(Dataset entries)
(* ===== verification/Domain.v ===== *)
(** * Domain entities

    [Project] (src/backend/domain/entities/project.py) and [ContactMessage]
    (src/backend/domain/entities/contact.py): the records, the field
    constraints the contact model declares, its constructor with the
    defaulted timestamp, and the invariant a constructed message satisfies. *)

From S2P Require Import Prelude Runtime.

(** ** Values passed to a model's constructor

    The keyword arguments [data] of a model's constructor: the decoded
    JSON body of a request, the literals of a call in the source, or the
    [datetime] the constructor of [ContactMessage] stores itself. *)
#[warnings="-register-all"]
Inductive pyval :=
  | PyNone
  | PyStr (s : string)
  | PyInt (z : Z)
  | PyBool (b : bool)
  | PyDatetime (d : datetime.t)
  | PyList (items : list pyval).

#[export] Instance pyval_eq_dec : EqDecision pyval.
Proof.
  refine (fix go (x y : pyval) {struct x} : Decision (x = y) :=
    let _ : EqDecision pyval := @go in
    match x, y with
    | PyNone, PyNone => left _
    | PyStr s1, PyStr s2 => cast_if (decide (s1 = s2))
    | PyInt z1, PyInt z2 => cast_if (decide (z1 = z2))
    | PyBool b1, PyBool b2 => cast_if (decide (b1 = b2))
    | PyDatetime d1, PyDatetime d2 => cast_if (decide (d1 = d2))
    | PyList l1, PyList l2 => cast_if (decide (l1 = l2))
    | _, _ => right _
    end); abstract congruence.
Defined.

(** The validators the models take from libraries: [EmailStr] gives the
    normalised address of a valid one, [HttpUrl] the normalised form of a
    valid URL, a [datetime] field parses a string or a number, and a
    [bool] field reads some strings as booleans. *)
Class Validators := {
  validate_email : string -> option string;
  validate_http_url : string -> option string;
  datetime_of_str : string -> option datetime.t;
  datetime_of_int : Z -> option datetime.t;
  bool_of_str : string -> option bool
}.

(** A field's validation: the error type, or the validated value. *)
Definition validated (A : Type) : Type := string + A.

(** The errors a field contributes to the [ValidationError]. *)
Definition field_error {A} (field : string) (r : validated A) : list (string * string) :=
  match r with
  | inl e => [(field, e)]
  | inr _ => []
  end.

(** ** Project *)
Module Project.
Record t := mk {
  id : string;
  title : string;
  tagline : string;
  description : string;
  technologies : list string;
  highlights : list string;
  start_date : string;
  end_date : option string;
  github_url : option string;
  live_url : option string;
  image_url : option string;
  featured : bool;
  category : string
}.

#[global] Instance eq_dec : EqDecision t.
Proof. solve_decision. Defined.

(** [str], required *)
Definition str_field (v : option pyval) : validated string :=
  match v with
  | None => inl "missing"
  | Some (PyStr s) => inr s
  | Some _ => inl "string_type"
  end.

(** [Optional[str] = None] *)
Definition optional_str (v : option pyval) : validated (option string) :=
  match v with
  | None | Some PyNone => inr None
  | Some (PyStr s) => inr (Some s)
  | Some _ => inl "string_type"
  end.

(** The items of a [List[str]], all strings or the first that is not. *)
Fixpoint str_items (items : list pyval) : option (list string) :=
  match items with
  | [] => Some []
  | PyStr s :: rest => option_map (cons s) (str_items rest)
  | _ :: _ => None
  end.

(** [List[str]], required *)
Definition str_list (v : option pyval) : validated (list string) :=
  match v with
  | None => inl "missing"
  | Some (PyList items) =>
      match str_items items with
      | Some l => inr l
      | None => inl "string_type"
      end
  | Some _ => inl "list_type"
  end.

Section with_validators.
Context `{Validators}.

(** [Optional[HttpUrl] = None] *)
Definition optional_http_url (v : option pyval) : validated (option string) :=
  match v with
  | None | Some PyNone => inr None
  | Some (PyStr s) =>
      match validate_http_url s with
      | Some url => inr (Some url)
      | None => inl "url_parsing"
      end
  | Some _ => inl "url_type"
  end.

(** [bool = False] *)
Definition bool_field (v : option pyval) : validated bool :=
  match v with
  | None => inr false
  | Some (PyBool b) => inr b
  | Some (PyInt 0) => inr false
  | Some (PyInt 1) => inr true
  | Some (PyStr s) =>
      match bool_of_str s with
      | Some b => inr b
      | None => inl "bool_parsing"
      end
  | Some (PyInt _) => inl "bool_parsing"
  | Some _ => inl "bool_type"
  end.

* _What this task involves_: Where a line in the records above contains the word "decide", copy that line.

* _Solved problem_:
    | PyStr s1, PyStr s2 => cast_if (decide (s1 = s2))
    | PyInt z1, PyInt z2 => cast_if (decide (z1 = z2))
    | PyBool b1, PyBool b2 => cast_if (decide (b1 = b2))
    | PyDatetime d1, PyDatetime d2 => cast_if (decide (d1 = d2))
    | PyList l1, PyList l2 => cast_if (decide (l1 = l2))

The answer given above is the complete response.